Increasing demand for more ‘organic’ produce will further complicate the logistics of the fresh foods freight sector in an ELD environment, according to Tom Finkbiner and Theodore Prince, co-founders of Tiger Cool Express LLC, an intermodal refrigerated carrier.
As reported by Fleet Owner, the intermodal experts said small fleets and owner-operators – who provide a large proportion of the freight transportation capacity for fresh foods and produce shipments – are also poised to be the two trucking elements perhaps most affected by the impending electronic logging device (ELD) mandate this December.
In a conference call with reporters this week hosted by Stifel Capital Markets, they both noted that ELDs will result in significantly shorter lengths of haul for truckload operations large and small while lengthening time delivery windows.

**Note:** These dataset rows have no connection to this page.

(* ===== verification/SessionLock.v ===== *)
(** * One writer per session log

    Model of the advisory lock of [src/aggregator/session_store.rs]: opening a log
    takes the lock of [<log>.lock] before anything is read, holds it as long as the
    store lives, and fails when another gateway holds it.  Several gateways on one
    host are a sequence of their operations, in any interleaving, on one file
    system and one table of locks. *)
From S2P Require Import Prelude Canonical Fs Session SessionStore.

Definition lock_path_for (path : Path) : Path := with_extension path "jsonl.lock".

Definition lock_held (lock_path : Path) : io_error := {|
  kind := WouldBlock;
  message := "another gateway instance holds the session log lock at " +:+ path_display lock_path +:+
             "; refusing to start to avoid forking the log" |}.

(** [locks] are the lock files that are locked; the file is created when it is
    missing and never truncated.  Both system calls can fail. *)
Definition acquire_exclusive_lock (locks : gset Path) (lock_path : Path) : Io unit :=
  open_append lock_path ≫= fun _ =>
  with_fault (fun _ m => m) (fun m => (if bool_decide (lock_path ∈ locks) then Err (lock_held lock_path) else Ok tt, m)).

Section Host.
Context `{Digest} `{Base64} `{LogCodec}.

Definition JsonlSessionStore_open (locks : gset Path) (path : Path) : Io JsonlSessionStore :=
  acquire_exclusive_lock locks (lock_path_for path) ≫= fun _ => open_log path.

(** The stores that are open on a host, each with the number of its gateway. *)
Record Host := { world : World; locks : gset Path; stores : gmap nat JsonlSessionStore }.

Inductive HostOp :=
| OpenStore (i : nat) (state_dir : string)
| PutSession (i : nat) (session : AttestedSession) (ts : Z)
| RenewSession (i : nat) (id : string) (new_expires_at now : Z)
| CompactLog (i : nat) (now : Z)
| DropStore (i : nat).

Definition op_store (op : HostOp) : nat :=
  match op with OpenStore i _ | PutSession i _ _ | RenewSession i _ _ _ | CompactLog i _ | DropStore i => i end.

(** The log of a state directory. *)
Definition log_of (state_dir : string) : Path := (state_dir, "sessions.jsonl").

Definition on_store (h : Host) (i : nat) (f : JsonlSessionStore -> World -> JsonlSessionStore * World) : Host :=
  match stores h !! i with
  | None => h
  | Some s => let '(s', w) := f s (world h) in {| world := w; locks := locks h; stores := <[i := s']> (stores h) |}
  end.

Definition host_open (h : Host) (i : nat) (state_dir : string) : Host :=
  match stores h !! i with
  | Some _ => h
  | None =>
      match JsonlSessionStore_open (locks h) (log_of state_dir) (world h) with
      | (Ok s, w) => {| world := w; locks := {[ lock_path_for (log_of state_dir) ]} ∪ locks h; stores := <[i := s]> (stores h) |}
      | (Err _, w) => {| world := w; locks := locks h; stores := stores h |}
      end
  end.

(** The lock goes when its handle is dropped, also when the process dies. *)
Definition host_drop (h : Host) (i : nat) : Host :=
  match stores h !! i with
  | None => h
  | Some s => {| world := world h; locks := locks h ∖ {[ lock_path_for (log_path s) ]}; stores := delete i (stores h) |}
  end.

Definition run_op (h : Host) (op : HostOp) : Host :=
  match op with
  | OpenStore i dir => host_open h i dir
  | PutSession i session ts => on_store h i (fun s w => let '(_, s, w) := put_session s session ts w in (s, w))
  | RenewSession i id t now => on_store h i (fun s w => ((renew_session s id t now).2, w))
  | CompactLog i now => on_store h i (fun s w => let '(_, s, w) := compact s now w in (s, w))
  | DropStore i => host_drop h i
  end.

Definition run_ops (h : Host) (ops : list HostOp) : Host := fold_left run_op ops h.

(** ** What an operation touches *)

Definition touches (paths : list Path) (w w' : World) : Prop := forall q, q ∉ paths -> files w' !! q = files w !! q.

Lemma touches_refl paths w : touches paths w w.
Proof. by intros q _. Qed.

Lemma touches_trans paths w1 w2 w3 : touches paths w1 w2 -> touches paths w2 w3 -> touches paths w1 w3.
Proof. intros H12 H23 q Hq. by rewrite (H23 q Hq), (H12 q Hq). Qed.

(** An operation of the file system touches no more than [paths]. *)
Definition confined {A : Type} (paths : list Path) (m : Io A) : Prop := forall w, touches paths w (m w).2.

Lemma confined_bind {A B : Type} paths (m : Io A) (f : A -> Io B) :
  confined paths m -> (forall a, confined paths (f a)) -> confined paths (m ≫= f).
Proof.
  intros Hm Hf w. unfold mbind, io_bind. specialize (Hm w). destruct (m w) as [[a|e] w1]; cbn [snd] in *; [|done].
  eapply touches_trans; [exact Hm|apply Hf].
Qed.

“Many shippers … figure [truckers] can cover 650 miles per day in the hours available,” Prince explained. “But most [motor] carriers say 450 miles a day is more realistic. Even 200 miles per day is now considered a good number. That means a five-day delivery now becomes a seven-day delivery.”

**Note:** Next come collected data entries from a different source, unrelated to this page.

(** Upstream [up-a] has a queue, and the history of its route matches the request. *)
Definition demo_state : RouterState :=
  {| stats := ∅; history := {[ "m" := {[ "a" := ["hello"] ]} ]};
     upstream_metrics := {[ "up-a" := demo_metrics 3; "up-b" := demo_metrics 0 ]} |}.

Lemma select_avoids_blocked_witness :
  blocked (route_pressure demo_state 0 (demo_route "a" "up-a") MiddlewareConfig_default Basic) = true /\
  option_map sel_route_id (select demo_state 0 "m" "hello" demo_routes MiddlewareConfig_default Basic).1 = Some "b" /\
  exists sel s' r, select demo_state 0 "m" "hello" demo_routes MiddlewareConfig_default Basic = (Some sel, s') /\
    r ∈ demo_routes /\ sel_route_id sel = route_id r /\
    (blocked (route_pressure demo_state 0 r MiddlewareConfig_default Basic) = true ->
     Forall (fun r' => blocked (route_pressure demo_state 0 r' MiddlewareConfig_default Basic) = true) demo_routes).
Proof.
  split; [vm_compute; reflexivity|]. split; [vm_compute; reflexivity|].
  apply (select_avoids_blocked demo_state 0 "m" "hello" demo_routes MiddlewareConfig_default Basic). discriminate.
Defined.

Definition demo_selection : RouteSelection :=
  {| sel_route_id := "a"; sel_reason := "single"; cache_match_rate := zero; running_at_select := 0 |}.

Definition demo_flight : RouterState * RouteInFlight :=
  let '(g, s) := in_flight_start RouterState_default demo_selection in
  let '(g, s) := retarget s g "b" in (s, g).

(** One request that failed over from route [a] to route [b]. *)
Lemma in_flight_exact_witness :
  running (stats_of demo_flight.1 "b") = 1 /\
  running (stats_of demo_flight.1 "b") = guards_on "b" [demo_flight.2].
Proof.
  split; [vm_compute; reflexivity|].
  apply (in_flight_exact 2 demo_flight.1 [demo_flight.2] "b"); [|unfold u64_max; lia].
  eapply nsteps_l; [apply (flight_start RouterState_default [] demo_selection)|].
  eapply nsteps_l; [apply (flight_retarget _ _ 0 {| guard_route_id := Some "a" |} "b"); reflexivity|].
  apply nsteps_O.
Defined.

Lemma select_history_bounded_witness :
  exists sel s', select RouterState_default 0 "m" "hello" demo_routes MiddlewareConfig_default Basic = (Some sel, s') /\
    samples_of s' "m" (sel_route_id sel) = ["hello"] /\ history_ok MiddlewareConfig_default s'.
Proof.
  destruct (select RouterState_default 0 "m" "hello" demo_routes MiddlewareConfig_default Basic) as [[sel|] s'] eqn:E.
  2: { vm_compute in E. discriminate. }
  exists sel, s'. split; [reflexivity|]. split.
  - vm_compute in E. injection E as <- <-. vm_compute. reflexivity.
  - apply (select_history_bounded RouterState_default 0 "m" "hello" demo_routes MiddlewareConfig_default Basic sel s').
    + apply valid_utf8b_sound. reflexivity.
    + discriminate.
    + reflexivity.
    + intros m x. split; [discriminate|constructor].
    + exact E.
Defined.
(** The rewritten body is the printed object with only the model replaced, and
    whoever parses it reads the upstream's model. *)
Lemma rewrite_request_model_spec body mid body' :
  valid_utf8 mid -> rewrite_request_model body mid = Ok body' ->
  exists obj, from_slice body = Ok (Obj obj) /\ to_vec (Obj (map_insert "model" (Str mid) obj)) = Ok body' /\
    request_model_id body' = Some mid.
Proof.
  intros Hmid. unfold rewrite_request_model. destruct (from_slice body) as [v|e] eqn:Hp; cbn; [|done].
  destruct v as [| | | | |obj]; try done. destruct (map_get "model" obj) as [[| | |m| |]|] eqn:Hm; try done.
  destruct (to_vec _) as [t|] eqn:Ht; cbn; [|done]. intros [= ->]. exists obj. split; [done|]. split; [done|].
  destruct (from_slice_wf _ _ Hp) as [Hwf Hd]. set (v := Obj (map_insert "model" (Str mid) obj)) in *.
  assert (Hwf' : wf_value v).
  { apply wf_value_insert; [by apply valid_utf8b_sound|exact Hmid|exact Hwf]. }
  assert (Hd' : (depth v <= MAX_DEPTH)%nat) by (etrans; [by apply depth_insert_leaf|exact Hd]).
  destruct (from_slice_to_vec v body' Hwf' Hd' Ht) as (v' & Hv' & He).
  assert (Hget : get v' "model" = Some (Str mid)).
  { apply (erase_floats_get_str v); [done|]. unfold v. cbn. by rewrite map_get_insert. }
  unfold request_model_id. destruct (String.eqb_spec body' "") as [->|_]; [by destruct (from_slice_empty v')|].
  by rewrite Hv', Hget.
Qed.

(** What is verified is what is sent: a prepared request names a registered
    route (the targeted one, else the default of the model the body asks for),
    carries that route's upstream name, origin and model for verification, its
    body differs from the client's only in the model, which reads as the
    upstream's, its path is the route's on the chat surfaces, and all four ways
    of forwarding it hand exactly that request to that route's upstream. *)
Theorem prepare_binds_route r req p event :
  (forall rid route, routes r !! rid = Some route -> mr_route_id route = rid /\ valid_utf8 (upstream_model_id route)) ->
  prepare r req = Ok p ->
  exists route model obj body,
    request_model_id (req_body req) = Some model /\
    (if target_route_id req is Some rid then route_for_id r rid else route_for r model) = Ok route /\
    p = {| p_request := {| req_body := body; req_headers := req_headers req;
                           req_path := resolved_path route (req_path req); target_route_id := target_route_id req |};
           p_upstream_name := be_name (upstream route); p_url_origin := be_url_origin (upstream route);
           p_model_id := upstream_model_id route; p_route_id := Some (mr_route_id route);
           p_is_tee := is_tee route |} /\
    from_slice (req_body req) = Ok (Obj obj) /\
    to_vec (Obj (map_insert "model" (Str (upstream_model_id route)) obj)) = Ok body /\
    request_model_id body = Some (upstream_model_id route) /\
    forward_prepared r p = be_forward (upstream route) (p_request p) /\
    forward_stream_prepared r p = be_forward_stream (upstream route) (p_request p) /\
    router_forward_verified_prepared r p event = be_forward_verified_prepared (upstream route) p event /\
    router_forward_stream_verified_prepared r p event = be_forward_stream_verified_prepared (upstream route) p event.
Proof.
  intros Hr. unfold prepare. destruct (request_model_id (req_body req)) as [model|] eqn:Hm; cbn; [|done].
  set (sel := if target_route_id req is Some rid then _ else _).
  destruct sel as [route|] eqn:Hsel; cbn; [|done].
  assert (Hreg : exists rid, routes r !! rid = Some route).
  { unfold sel, route_for, route_for_id in Hsel.
    destruct (target_route_id req) as [rid|]; [exists rid; by destruct (routes r !! rid); cbn in Hsel; simplify_eq|].
    destruct (default_routes r !! model) as [rid|]; cbn in Hsel; [|done].
    exists rid. by destruct (routes r !! rid); cbn in Hsel; simplify_eq. }
  destruct Hreg as [rid Hrid]. destruct (Hr _ _ Hrid) as [Hid Hutf].
  destruct (rewrite_request_model _ _) as [body|] eqn:Hb; cbn; [|done]. intros [= <-].
  apply rewrite_request_model_spec in Hb as (obj & Hp & Ht & Hmid); [|done].
  exists route, model, obj, body. rewrite on_chat_surface_path.
  unfold forward_prepared, forward_stream_prepared, router_forward_verified_prepared, router_forward_stream_verified_prepared,
    route_from_prepared, route_for_id. cbn. rewrite Hid, Hrid. cbn. by split_and!.
Qed.
End Prepare.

That’s a concern when shipping fresh produce as every day of delivery represents $1,000 worth in spoilage, noted Finkbiner.
On top of that, the top two “growth items” in the fresh produce sector – organic and “ethnic” fruits and vegetables – often cannot be grown in large enough quantities at single locations to create full truckload shipments, thus requiring multiple “live loading” stops in order to generate profitable loads.
This leads to perhaps some bending hours of service (HOS) rules to accommodate the time-consuming “live load and live unload” produce-hauling environment as well as cover the long distances typically involved in moving perishable freight from field to distribution centers and/or stores.
“They have a very perishable shelf life, especially for fresh produce,” Finkbiner added.
In a post-ELD environment where easily-amended paper logbooks will no longer exist these carriers will need large rate increases to cover reduced productivity associated.
As a result, Stifel believes the potential capacity shortfall in 2018 and beyond “could be dramatic” for this sector.